Unfortunately, initial disruptions to essential health services during the early stage of the pandemic interrupted some of these improvements. A trend analysis conducted by the University of Ghana as part of this investigation found declines in outpatient department and antenatal care services, elective surgeries, tuberculosis services, HIV services, Child Welfare Clinic, malaria, postnatal care, hypertension, and childhood vaccination services..

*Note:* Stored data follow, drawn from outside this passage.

Lemma span_digits_run (ds rest : string) :
  all_chars is_digit ds = true ->
  match rest with EmptyString => true | String c _ => negb (is_digit c) end = true ->
  span_digits (ds ++ rest) = (ds, rest).
Proof.
  intros Hds Hrest. induction ds as [|c ds IH].
  - destruct rest as [|c t]; [reflexivity|]. simpl.
    apply negb_true_iff in Hrest. now rewrite Hrest.
  - simpl in Hds. apply andb_prop in Hds as [Hc Hds].
    simpl. rewrite Hc, (IH Hds). reflexivity.
Qed.

Lemma follows_not_digit (rest : string) :
  follows rest = true ->
  match rest with EmptyString => true | String c _ => negb (is_digit c) end = true.
Proof.
  destruct rest as [|c t]; [reflexivity|]. unfold follows.
  intros H. apply negb_true_iff in H. apply negb_true_iff.
  now destruct (is_digit c).
Qed.

Lemma match_number_run (neg : bool) (c : ascii) (ds rest : string) :
  between 49 57 c = true ->
  all_chars is_digit ds = true ->
  follows rest = true ->
  match_number ((if neg then "-" else EmptyString) ++ String c ds ++ rest)
  = Some (JInt (negate neg (int (String c ds))), rest).
Proof.
  intros Hc Hds Hrest.
  assert (Hdigit : is_digit c = true).
  { unfold is_digit, between in *. apply andb_prop in Hc as [H1 H2].
    apply N.leb_le in H1. rewrite H2, andb_true_r. apply N.leb_le. lia. }
  assert (Hzero : Ascii.eqb c "0" = false).
  { apply Ascii.eqb_neq. intros ->. discriminate Hc. }
  assert (Hminus : Ascii.eqb c "-" = false).
  { apply Ascii.eqb_neq. intros ->. discriminate Hc. }
  assert (Hspan : span_digits (String c (ds ++ rest)) = (String c ds, rest)).
  { apply (span_digits_run (String c ds) rest); [|now apply follows_not_digit].
    simpl. now rewrite Hdigit. }
  assert (Htail : forall a t, rest = String a t ->
            Ascii.eqb a "." = false
            /\ (Ascii.eqb a "e" || Ascii.eqb a "E")%bool = false).
  { intros a t ->. unfold follows in Hrest. apply negb_true_iff in Hrest.
    destruct (is_digit a); [discriminate|].
    destruct (Ascii.eqb a "."); [discriminate|].
    destruct (Ascii.eqb a "e"); [discriminate|].
    destruct (Ascii.eqb a "E"); [discriminate|]. now split. }
  unfold match_number.
  destruct neg.
  - cbn [append]. cbn -[span_digits int].
    rewrite Hzero, Hc, Hspan.
    destruct rest as [|a t]; [reflexivity|].
    destruct (Htail a t eq_refl) as [Hpoint Hexp].
    rewrite not_a_point by exact Hpoint.
    rewrite Hexp. reflexivity.
  - cbn [append]. cbn -[span_digits int].
    rewrite not_a_minus by exact Hminus.
    rewrite Hzero, Hc, Hspan.
    destruct rest as [|a t]; [reflexivity|].
    destruct (Htail a t eq_refl) as [Hpoint Hexp].
    rewrite not_a_point by exact Hpoint.
    rewrite Hexp. reflexivity.
Qed.

Lemma match_number_zero (rest : string) :
  follows rest = true ->
  match_number (String "0" rest) = Some (JInt 0, rest).
Proof.
  intros Hrest. unfold match_number. cbn -[span_digits int].
  destruct rest as [|a t]; [reflexivity|].
  unfold follows in Hrest. apply negb_true_iff in Hrest.
  destruct (is_digit a); [discriminate|].
  destruct (Ascii.eqb a ".") eqn:Hpoint; [discriminate|].
  destruct (Ascii.eqb a "e") eqn:He; [discriminate|].
  destruct (Ascii.eqb a "E") eqn:HE; [discriminate|].
  rewrite not_a_point by exact Hpoint.
  rewrite He, HE. reflexivity.
Qed.

(** The decimal numeral of a positive number starts with a digit other
    than zero. *)
Lemma to_uint_head (p : positive) :
  exists c ds,
    NilEmpty.string_of_uint (Pos.to_uint p) = String c ds
    /\ between 49 57 c = true
    /\ all_chars is_digit ds = true.
Proof.
  pose proof (digits_of_uint (Pos.to_uint p)) as Hall.
  assert (Hnorm : Decimal.unorm (Pos.to_uint p) = Pos.to_uint p).
  { rewrite <- (DecimalPos.Unsigned.to_of (Pos.to_uint p)).
    now rewrite DecimalPos.Unsigned.of_to. }
  assert (Hhead : forall d, Pos.to_uint p <> Decimal.D0 d).
  { intros d Hd. unfold Decimal.unorm in Hnorm.
    destruct (Decimal.nzhead (Pos.to_uint p)) eqn:Hnz;
      try (rewrite Hd in Hnorm; discriminate Hnorm).
    - apply (DecimalPos.Unsigned.to_uint_nonzero p). now rewrite <- Hnorm.
    - exact (Stdlib.Numbers.DecimalFacts.nzhead_nonzero _ _ Hnz). }
  pose proof (DecimalPos.Unsigned.to_uint_nonnil p) as Hnn.
  destruct (Pos.to_uint p) as [|d|d|d|d|d|d|d|d|d|d];
    [congruence | exfalso; now apply (Hhead d) | ..];
    cbn [NilEmpty.string_of_uint] in *;
    eexists _, _; (split; [reflexivity|]); (split; [reflexivity|]);
    simpl in Hall; exact Hall.
Qed.
(* ================================================================= *)
(** ** The component [Hint] *)

Module HintComponent.
Import UseBlanks.

(** The props; [None] is a prop left out. *)
Record Props : Type := mkProps {
  title : option string;
  children : Node;
  defaultOpen : option bool
}.

(** The defaults of the destructuring: [title = "Hint"],
    [defaultOpen = false]. *)
Definition titleOf (p : Props) : string :=
  match title p with Some t => t | None => "Hint" end.

Definition initial (p : Props) : bool :=
  match defaultOpen p with Some b => b | None => false end.

(** What a render shows: the text of the button, whether it has the style
    and the chevron of the open state, and the children when they are
    rendered. *)
Record View : Type := mkView {
  button : string;
  opened : bool;
  body : option Node
}.

(** The render with the state [isOpen]. *)
Definition Hint (p : Props) (isOpen : bool) : View :=
  mkView ((if isOpen then "Hide" else "Show") ++ ": " ++ titleOf p)%string
         isOpen
         (if isOpen then Some (children p) else None).

(** [onClick], followed by its render: [setIsOpen(!isOpen)]. *)
Definition click (isOpen : bool) : bool := negb isOpen.

Fixpoint clicks (n : nat) (isOpen : bool) : bool :=
  match n with
  | 0 => isOpen
  | S n' => clicks n' (click isOpen)
  end.

End HintComponent.

(* ================================================================= *)
(** ** [isMarkdownContent] *)

Module Markdown.
Import UseBlanks InlineBlanks.

Definition isStar (c : ascii) : bool := Ascii.eqb c "*".

(** Whether the character beside an index, if there is one, is an
    asterisk. *)
Definition starAt (c : option ascii) : bool :=
  match c with Some x => isStar x | None => false end.

(** The [test] of the pattern of [hasItalic], an asterisk between a negative
    lookbehind and a negative lookahead for an asterisk: the start indices
    from left to right, [prev] being the character before the index
    tried. *)
Fixpoint loneStarFrom (prev : option ascii) (s : list ascii) : bool :=
  match s with
  | [] => false
  | c :: s' =>
      (negb (starAt prev) && isStar c && negb (starAt (hd_error s')))
      || loneStarFrom (Some c) s'
  end.

(** The class [[-*]] *)
Definition bullet (c : ascii) : bool := Ascii.eqb c "-" || Ascii.eqb c "*".

(** The class [\d] *)
Definition digit (c : ascii) : bool :=
  let n := nat_of_ascii c in (48 <=? n) && (n <=? 57).

(** [\s*[-*]\s+] and [\s*\d+\.\s+]: what follows the [^] of the two list
    patterns. *)
Definition bulletRe : Re.regex :=
  Re.Seq (Re.Star true ws) (Re.Seq (Re.Class bullet) (Re.Plus ws)).

Definition numberedRe : Re.regex :=
  Re.Seq (Re.Star true ws)
    (Re.Seq (Re.Plus (Re.Class digit)) (Re.Seq (Re.Chr ".") (Re.Plus ws))).

(** [/^body/m.test]: with the flag [m] the [^] holds at index 0 and after a
    line terminator; [lineStart] tells whether it holds at the index
    tried. *)
Fixpoint testLineStarts (body : Re.regex) (lineStart : bool) (pos : nat)
         (s : list ascii) : bool :=
  (lineStart && match Re.execAt body pos s with Some _ => true | None => false end)
  || match s with
     | [] => false
     | c :: s' => testLineStarts body (Js.isLineTerminator c) (S pos) s'
     end.

Definition testMultiline (body : Re.regex) (text : string) : bool :=
  testLineStarts body true 0 (list_ascii_of_string text).

Definition hasBold (text : string) : bool := Js.includes text "**".

Definition hasItalic (text : string) : bool :=
  loneStarFrom None (list_ascii_of_string text).

Definition hasMultipleLines (text : string) : bool := Js.includes text nl.

Definition hasList (text : string) : bool :=
  testMultiline bulletRe text || testMultiline numberedRe text.

Definition isMarkdownContent (text : string) : bool :=
  let ls := Js.split Js.LF text in
  let isTable := hasPipes ls && hasSeparator ls in
  isTable || hasBold text || hasItalic text || hasMultipleLines text || hasList text.

End Markdown.

(* ================================================================= *)
(** ** Notions the statements use *)

Module Notions.
Import Re UseBlanks InlineBlanks.

(** *** The matcher *)

Definition stepSound (R : Type) (r : regex)
           (step : nat -> list ascii -> (nat -> list ascii -> option R) -> option R) : Prop :=
  forall pos s k x, step pos s k = Some x ->
    exists pos' s', ms r pos s pos' s' /\ k pos' s' = Some x.

Definition stepComplete (R : Type) (r : regex)
           (step : nat -> list ascii -> (nat -> list ascii -> option R) -> option R) : Prop :=
  forall pos s pos' s' k, ms r pos s pos' s' -> k pos' s' <> None ->
    step pos s k <> None.

(** *** The parser *)

Definition isHint (item : string) : bool := Js.startsWith item "hint:".

(** *** The picker *)

Definition lexLe (a b : string) : Prop := String.leb a b = true.

(** *** The completion effect *)

(** The progress store remembers: when the identifier effect runs again
    after the callback was invoked, [isExerciseComplete] does not answer
    [false]. *)
Fixpoint remembers (pathname exerciseId : string) (b : Bridge) (rs : list Render)
  : Prop :=
  match rs with
  | [] => True
  | r :: rs' =>
      (calls b <> [] -> idEffect r <> Some false)
      /\ remembers pathname exerciseId (commit pathname exerciseId b r) rs'
  end.

(** Once notified, the flag is set, and there was one notification. *)
Definition notifiedOnce (b : Bridge) : Prop :=
  (calls b <> [] -> isCompleted b = true) /\ List.length (calls b) <= 1.

(** With a resolved identifier and no re-run of the identifier effect: the
    flag is set exactly when the callback was invoked, once, and an unset
    flag has not yet seen [allCorrect]. *)
Definition tracked (pathname exerciseId : string) (b : Bridge) : Prop :=
  exerciseIdRef b = exerciseId
  /\ (if isCompleted b then calls b = [(exerciseId, pathname)]
      else calls b = [] /\ lastDeps b <> Some (true, false)).

(** *** The tree walker *)

(** What the walker writes for a node once no specification is left: every
    part of every string as text, bracket tokens included. *)
Fixpoint literal (node : Node) : list Out :=
  match node with
  | NStr s => map OText (splitBlanks s)
  | NNum n => [ONumber n]
  | NArr items => flat_map literal items
  | NElem type children =>
      if truthy children then [OClone type (literal children)] else [OSame node]
  | NNull | NBool _ => []
  end.

(** *** The table path *)

(** The indices of the placeholders [markup] writes, in the order of the
    text. *)
Fixpoint markers (parts : list string) (blankIndex : nat) : list nat :=
  match parts with
  | [] => []
  | part :: rest =>
      if isBlankToken part then blankIndex :: markers rest (S blankIndex)
      else markers rest blankIndex
  end.

(** The parts with each bracket token replaced, in order, by the next of
    [marks]. *)
Fixpoint weave (parts marks : list string) : list string :=
  match parts with
  | [] => []
  | part :: rest =>
      if isBlankToken part then
        match marks with
        | m :: marks' => m :: weave rest marks'
        | [] => weave rest []
        end
      else part :: weave rest marks
  end.

(** A table as it stands in nested content, every line indented. *)
Definition tableText : string :=
  ("  | city | country |" ++ nl ++ "  |---|---|" ++ nl
   ++ "  | [Paris] | [France|Spain] |")%string.

(** *** Table detection *)

Definition white (c : ascii) : Prop := Js.isWhiteSpace c = true.
(** [o[k]]: an own property, else an inherited one, else [undefined].  The
    inherited members are functions or [Object.prototype]; none of them has
    a property that [callGroq] reads ([tokens]), so a read on them gives
    [undefined]. *)
Definition get (o : jsval) (k : string) : jsval :=
  match o with
  | JObject fs =>
      match own_property fs k with
      | Some v => v
      | None => if is_proto_member k then JProtoMember k else JUndefined
      end
  | _ => JUndefined
  end.

(** [o?.k] *)
Definition opt_get (o : jsval) (k : string) : jsval :=
  match o with
  | JUndefined => JUndefined
  | _ => get o k
  end.

(** [k in o] *)
Definition has_property (o : jsval) (k : string) : bool :=
  match o with
  | JObject fs =>
      match own_property fs k with
      | Some _ => true
      | None => is_proto_member k
      end
  | _ => false
  end.

Definition truthy (v : jsval) : bool :=
  match v with
  | JUndefined => false
  | JString s => negb (String.eqb s "")
  | JNumber n => negb (Z.eqb n 0)
  | JObject _ => true
  | JProtoMember _ => true
  end.

(** [a || b] *)
Definition js_or (a b : jsval) : jsval := if truthy a then a else b.

(** ** Configuration *)

Definition MAX_RETRIES : nat := 3.
Definition INITIAL_RETRY_DELAY_MS : Z := 1000.

Definition FREE_MODELS : jsval :=
  JObject [("llama33", JString "llama-3.3-70b-versatile");
           ("llama31", JString "llama-3.1-8b-instant");
           ("llama3", JString "llama3-70b-8192");
           ("mixtral", JString "mixtral-8x7b-32768");
           ("gemma2", JString "gemma2-9b-it");
           ("llama32", JString "llama-3.2-90b-text-preview")].

Definition MODEL_FALLBACK_ORDER : list string :=
  ["llama33"; "llama32"; "llama3"; "mixtral"; "llama31"; "gemma2"].

Definition RESPONSE_LENGTHS : jsval :=
  JObject [("short", JObject [("tokens", JNumber 150); ("description", JString "1-2 paragraphs")]);
           ("medium", JObject [("tokens", JNumber 300); ("description", JString "3-4 paragraphs")]);
           ("long", JObject [("tokens", JNumber 500); ("description", JString "5-6 paragraphs")])].

(** ** Requests, responses, errors *)

Record personality := { name : string; role : string; style : string }.

Record message := { msg_role : string; msg_content : string }.

(** The JSON body of the POST request. *)
Record request := {
  model : jsval;
  messages : list message;
  max_tokens : jsval;
  temperature : Q }.

(** A thrown JavaScript error: [error.name], [error.code], [error.message]. *)
Record js_error := { err_name : string; err_code : option string; err_message : string }.

(** What [fetchWithTimeout] yields for one request: a rejection with an
    error, or a response with its status, its text body (read by
    [response.text()] when the status is not ok) and the field
    [choices[0].message.content] of its JSON body ([None] when the path is
    absent). *)
Inductive fetch_outcome :=
| Rejected (e : js_error)
| Response (status : Z) (text : string) (content : option string).

(** Transport failures, and the errors Node's [fetch] rejects with for
    them: an abort by the timeout controller is an [AbortError]; the other
    network failures reject with [TypeError: fetch failed] (the system
    error code sits in [error.cause], not in [error.code]). *)
Inductive transport_failure :=
| Timeout | ConnectionRefused | ConnectionReset | ConnectTimeout | DnsFailure.

Definition fetch_rejection (f : transport_failure) : js_error :=
  match f with
  | Timeout => {| err_name := "AbortError"; err_code := None;
                  err_message := "This operation was aborted" |}
  | _ => {| err_name := "TypeError"; err_code := None; err_message := "fetch failed" |}
  end.

Definition response_ok (status : Z) : bool := (200 <=? status)%Z && (status <=? 299)%Z.

Definition new_error (msg : string) : js_error :=
  {| err_name := "Error"; err_code := None; err_message := msg |}.

Definition status_string (z : Z) : string := NilZero.string_of_int (Z.to_int z).

Definition groq_api_error (status : Z) (errorData : string) : js_error :=
  new_error ("Groq API error: " ++ status_string status ++ " - " ++ errorData)%string.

The trend analysis also found that these indicators rebounded briefly, then dropped again around September 2021 (the onset of the Delta variant). That month, the Partnership for Evidence-Based Response to COVID-19 surveyed 1,280 Ghanaians by telephone and found that only one in eight of the respondents reported missing or delaying hospital visits due to the fear of contracting COVID-19. However, about 60% had missed visits for reproductive, maternal, or child health services because of this fear.

Read more: Africa CDC – Finding the Balance: Public Health and Social Measures in Ghana

Read more: PERC – Responding to COVID-19 in African Member States: Ghana

Quantitative analyses, however, found no evidence of significant lasting disruptions in the provision of essential health services in Ghana, likely because of the interventions implemented to avert them.

The charts below illustrate a trend analysis by the University of Ghana of coverage for each of the selected services before and after the beginning of the COVID-19 pandemic in Greater Accra. The red line, a counterfactual, predicts what might have happened in the absence of the pandemic.

Impact of COVID-19 on select health services in Ghana

University of Ghana School of Public Health

Based on an analysis from the Institute for Health Metrics and Evaluation of administrative data, the figure above shows the ratio of the monthly number of doses of DTP3 vaccine (third dose of diphtheria, tetanus, and pertussis vaccine) given to children younger than one year old in 2020 as it compares with the same month in 2019. A value of 1 represents no change and values less than 1 indicate delivery disruption.

In March and April 2020, there was a substantial decline in the number of children who received received the third dose of DTP3 vaccine in Ghana. However, this ratio bounced back in May 2020 and Ghana was able to maintain DPT3 coverage throughout the rest of 2020.